EXERCISE INSTRUCTIONS
In the listing below, locate the line that contains "1: apply (ends_set _ _ _ _ (i32 (Z.shiftl b (shamt" and the line that contains "intros Hfg H31". Restate word for word those two lines and every line between them, and nothing else.

RAW DATA

Lemma special_same o op : 0 <= o < 64 -> o = Z.land w 0x3f -> zlookup specialTable o = Some op ->
  settled (lget k) (rd w) -> same_meaning t (instr op (shamt w)) a b xpc (pc s) ->
  ends_linked s k t (special false w xpc) (exec op (shamt w)).
Proof.
  intros Ho. revert o Ho op. refine (below _ 64 _).
  each_below; intros op Eo [= <-] Hrd Hm; unfold special; rewrite <- Eo; try (exfalso; exact Hm); clear Eo.
  all: unfold same_meaning in Hm; cbn [opCode extra rs rd] in Hm.
  all: open_switch.
  all: unfold set_rd, divide; read.
  all: pose proof (field_range w 11) as Hd; pose proof (field_range w 6) as Hsh; fold (rd w) in Hd; fold (shamt w) in Hsh.
  all: pose proof npc_i32 as Hn.
  (* shifts *)
  1: apply (ends_set _ _ _ _ (i32 (Z.shiftl b (shamt w)))); auto using shl_run with nachos.
  1: apply (ends_set _ _ _ _ (Z.shiftr b (shamt w))); auto using shr_run with nachos.
  1: apply (ends_set _ _ _ _ (Z.shiftr b (shamt w))); auto using sra_run with nachos.
  1: apply (ends_set _ _ _ _ (i32 (Z.shiftl b a))); rewrite ?land_31 by lia; auto using shl_run with nachos.
  1: destruct Hm; apply (ends_set _ _ _ _ (Z.shiftr b a)); rewrite ?land_31 by lia; auto using shr_run with nachos.
  1: apply (ends_set _ _ _ _ (Z.shiftr b a)); rewrite ?land_31 by lia; auto using sra_run with nachos.
  (* jumps *)
  1: by apply ends_npc.
  1: destruct Hm; by apply JALR_same.
  (* HI and LO *)
  1: { eapply ends_l; [done|]. eapply ends_r; [apply reg_lookup, (lk_HI _ _ _ _ _ Hl)|]. apply ends_setR; try done.
       eapply reg_i32; [apply (lk_machine _ _ _ _ _ Hl)|apply (lk_HI _ _ _ _ _ Hl)]. }
  1: by apply MTHI_same.
  1: { eapply ends_l; [done|]. eapply ends_r; [apply reg_lookup, (lk_LO _ _ _ _ _ Hl)|]. apply ends_setR; try done.
       eapply reg_i32; [apply (lk_machine _ _ _ _ _ Hl)|apply (lk_LO _ _ _ _ _ Hl)]. }
  1: by apply MTLO_same.
  1: destruct Hm; by apply MULT_same.
  1: destruct Hm; by apply MULTU_same.
  1: destruct Hm; by apply DIV_same.
  1: by apply DIVU_same.
  (* arithmetic *)
  1: rewrite add_overflow_test, bool_decide_true by done; cbn [negb].
  3: rewrite sub_overflow_test, bool_decide_true by done; cbn [negb].
  all: eapply ends_l; [reflexivity|]; cbn beta.
  6: rewrite Hm, Z.lor_diag.
  all: apply ends_setR; auto using bit_of_i32 with nachos.
Qed.
Lemma link_branch_same i f g : (forall x, is_i32 x -> f x = g x) -> settled (lget k) 31 -> settled (lget k) (rs w) -> pc s = next_pc xpc -> extra i = immed w ->
  ends_linked s k t (setR 31 (i32 (xpc + 8)) ;;; a' <- getR (rs w) ;; branch w xpc (f a'))
    (link R31 ;;; a' <- zoom (reg (rs w)) ;; Mips.branch i (npc s) (g a')).
Proof.
  intros Hfg H31 Hrs Hp He. assert (i32 (pc s + 4) = i32 (xpc + 8)) as Hv by (rewrite Hp; unfold next_pc, i32; dlia).
  eapply (ends_ext _ _ _ _ _ _ (zoom (set_reg 31 (i32 (xpc + 8))) ;;; a' <- zoom (reg (rs w)) ;; Mips.branch i (npc s) (g a')));
    [done| |].
  { mrun (link_run R31 ltac:(done)). rewrite Hv. symmetry. unfold R31.
    by rewrite (bind_Ok _ _ _ _ _ (put_reg_run s k t 31 _ Hl ltac:(done))). }
  apply ends_put; try done; [apply i32_range|]. cbn zeta. intros Hl' Hk Hz'.
  destruct (read_same _ _ _ (rs w) Hl' (Hz' ltac:(done) Hz) (field_range w 21)) as (x & Hx & _ & Ex & Kx).
  { unfold settled in *. by rewrite Hk by (unfold LoadReg; lia). }
  eapply ends_l; [exact Ex|]. eapply ends_r; [exact Kx|]. cbn beta. rewrite <- (Hfg x Hx).
  apply (branch_same (set_Reg _ s)); try done. apply npc_i32.
Qed.

Lemma bcond_same o op : 0 <= o < 32 -> o = rt w -> decode_opcode BCOND (u32 w) = Some op ->
  settled (lget k) (rs w) -> (op = OP_BLTZAL \/ op = OP_BGEZAL -> settled (lget k) 31) ->
  same_meaning t (instr op (immed w)) a b xpc (pc s) ->
  ends_linked s k t (bcond w xpc) (exec op (immed w)).
Proof.
  intros Ho. revert o Ho op. refine (below _ 32 _).
  each_below; intros op Eo; unfold decode_opcode; rewrite decide_False, decide_True, bcond_field, <- Eo by done;
    intros [= <-] Hrs H31 Hm; try (exfalso; exact Hm).
  all: unfold bcond; rewrite <- Eo; clear Eo; open_switch.
  all: pose proof npc_i32 as Hn; unfold same_meaning in Hm; cbn [opCode] in Hm.
  all: assert (forall x, is_i32 x -> (x <? 0) = flag x SIGN_BIT) as Hneg by (intros; by rewrite flag_sign).
  all: assert (forall x, is_i32 x -> (x >=? 0) = negb (flag x SIGN_BIT)) as Hpos
    by (intros x Hx; rewrite flag_sign, Z.geb_leb by done; destruct (Z.leb_spec 0 x), (Z.ltb_spec x 0); lia || done).
  1,2: read; rewrite ?Hneg, ?Hpos by done; by apply branch_same.
  all: apply link_branch_same; auto.
Qed.
Lemma effective_run op x : effective (instr op x) k = Ok (i32 (a + x), k).
Proof. unfold effective. by mrun Ka. Qed.

Lemma aligned va size : access_size size -> translates t va size false -> ((size =? 4) && flag va 3) || ((size =? 2) && flag va 1) = false.
Proof.
  intros Hs [p E]. rewrite misaligned_flag by done. unfold translation in E.
  destruct (va mod size =? 0); [done|discriminate].
Qed.

Lemma load_same f size (dec : list Z -> Z) (g : Z -> Z) :
  access_size size -> translates t (i32 (a + immed w)) size false ->
  (forall va, f va = bind (fetch_bytes va size) (fun bs => ret (dec bs))) ->
  (forall bs, length bs = Z.to_nat size -> g (value_of size bs) = dec bs /\ is_i32 (dec bs)) ->
  ends_linked s k t (load w f)
    (v <- Machine_ReadMem be setStatus ExceptionHandler (i32 (a + immed w)) size ;;
     match v with None => ret Trapped | Some v => load_later (npc s) (rt w) (g v) end).
Proof.
  intros Hs [p E] Hf Hg. pose proof npc_i32 as Hn. set (va := i32 (a + immed w)) in *.
  assert (is_i32 va) as Hva by apply i32_range.
  apply (ends_ReadMem s k t va size p); try done. intros k' Hl' _. cbn iota.
  pose proof (fetch_same s (lget k) t va size false p (lk_memory _ _ _ _ _ Hl) Hva Hs E) as EF.
  set (bs := slice p size (mainMemory (lget k))) in *.
  assert (length bs = Z.to_nat size) as Hlen.
  { pose proof (translation_phys _ _ _ _ _ _ Hs E) as (_ & Hp & Hp' & _).
    destruct (ok_memory _ (lk_machine _ _ _ _ _ Hl)) as [Hml _].
    pose proof (zlength_slice (mainMemory (lget k)) p size Hp) as Hz'. fold bs in Hz'. unfold zlength in *.
    destruct Hs as [-> | [-> | ->]]; lia. }
  destruct (Hg bs Hlen) as [-> Hi]. unfold load. eapply ends_l.
  { unfold address. by mrun Sa. }
  fold va. eapply ends_l.
  { rewrite Hf. by mrun EF. }
  by apply ends_load; [|apply (field_range w 16)|..].
Qed.
(* ===== verification/ThreadsSpec.v ===== *)
(** * What the threads, the scheduler and the semaphores promise

    The theorems on Threads.v: no thread fails and none is lost, P and V, and a
    device whose handlers keep the kernel, on a small kernel that runs. *)

From stdpp Require Import base tactics list numbers gmap relations.
From S2P Require Import Prelude Lists Interrupt Machine BitMap AddrSpace Threads ThreadsInv ThreadsSafe.

Local Open Scope Z_scope.

(** ** Devices that use the kernel

    The timer, which forces context switches, and a disk whose handler signals
    a semaphore: they keep the contract of the interrupt simulation with the
    invariant of the scheduler. *)

Definition kernel_call {X} (sem : loc) (t : Timer) (rand : Z) (h : VoidFunctionPtr) (a : Z) :
    M (Sim (Kernel X)) unit :=
  match h with
  | TimerHandler => Timer_TimerExpired t rand
  | DiskDone => Semaphore_V_handler sem
  | _ => ret tt
  end.

Lemma frame_refl {X} (s : Sim (Kernel X)) k : sim_inv s -> device_frame s (on_rest (fun _ => k) s).
Proof. intros Hi. constructor; try done. by exists []. Qed.

Lemma V_handler_run {X} `{!Lens Machine X} S F D c r a (s : Sim (Kernel X)) :
  level (intr s) = IntOff -> handler_inv S F D c r (rest s) -> a ∈ D ->
  exists k', Semaphore_V_handler a s = Ok (tt, on_rest (fun _ => k') s) /\ handler_inv S F D c r k'.
Proof.
  intros Hl Hh Ha.
  assert (forall s : Sim (Kernel X), level (intr s) = IntOff -> change_level IntOff s = Ok (IntOff, s)) as Hc.
  { intros s1 H1. unfold change_level, Interrupt_ChangeLevel. munfold. rewrite H1.
    do 2 f_equal. destruct s1 as [[] b k]. cbn in *. by subst. }
  destruct (release_run D S F c r s a Hh Ha) as (k' & E & Hk'). exists k'. split; [|done].
  unfold Semaphore_V_handler. mrun (Hc s Hl). mrun E.
  by mrun (Hc (on_rest (fun _ => k') s) Hl).
Qed.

OUTPUT FOR THIS TASK
  1: apply (ends_set _ _ _ _ (i32 (Z.shiftl b (shamt w)))); auto using shl_run with nachos.
  1: apply (ends_set _ _ _ _ (Z.shiftr b (shamt w))); auto using shr_run with nachos.
  1: apply (ends_set _ _ _ _ (Z.shiftr b (shamt w))); auto using sra_run with nachos.
  1: apply (ends_set _ _ _ _ (i32 (Z.shiftl b a))); rewrite ?land_31 by lia; auto using shl_run with nachos.
  1: destruct Hm; apply (ends_set _ _ _ _ (Z.shiftr b a)); rewrite ?land_31 by lia; auto using shr_run with nachos.
  1: apply (ends_set _ _ _ _ (Z.shiftr b a)); rewrite ?land_31 by lia; auto using sra_run with nachos.
  (* jumps *)
  1: by apply ends_npc.
  1: destruct Hm; by apply JALR_same.
  (* HI and LO *)
  1: { eapply ends_l; [done|]. eapply ends_r; [apply reg_lookup, (lk_HI _ _ _ _ _ Hl)|]. apply ends_setR; try done.
       eapply reg_i32; [apply (lk_machine _ _ _ _ _ Hl)|apply (lk_HI _ _ _ _ _ Hl)]. }
  1: by apply MTHI_same.
  1: { eapply ends_l; [done|]. eapply ends_r; [apply reg_lookup, (lk_LO _ _ _ _ _ Hl)|]. apply ends_setR; try done.
       eapply reg_i32; [apply (lk_machine _ _ _ _ _ Hl)|apply (lk_LO _ _ _ _ _ Hl)]. }
  1: by apply MTLO_same.
  1: destruct Hm; by apply MULT_same.
  1: destruct Hm; by apply MULTU_same.
  1: destruct Hm; by apply DIV_same.
  1: by apply DIVU_same.
  (* arithmetic *)
  1: rewrite add_overflow_test, bool_decide_true by done; cbn [negb].
  3: rewrite sub_overflow_test, bool_decide_true by done; cbn [negb].
  all: eapply ends_l; [reflexivity|]; cbn beta.
  6: rewrite Hm, Z.lor_diag.
  all: apply ends_setR; auto using bit_of_i32 with nachos.
Qed.
Lemma link_branch_same i f g : (forall x, is_i32 x -> f x = g x) -> settled (lget k) 31 -> settled (lget k) (rs w) -> pc s = next_pc xpc -> extra i = immed w ->
  ends_linked s k t (setR 31 (i32 (xpc + 8)) ;;; a' <- getR (rs w) ;; branch w xpc (f a'))
    (link R31 ;;; a' <- zoom (reg (rs w)) ;; Mips.branch i (npc s) (g a')).
Proof.
  intros Hfg H31 Hrs Hp He. assert (i32 (pc s + 4) = i32 (xpc + 8)) as Hv by (rewrite Hp; unfold next_pc, i32; dlia).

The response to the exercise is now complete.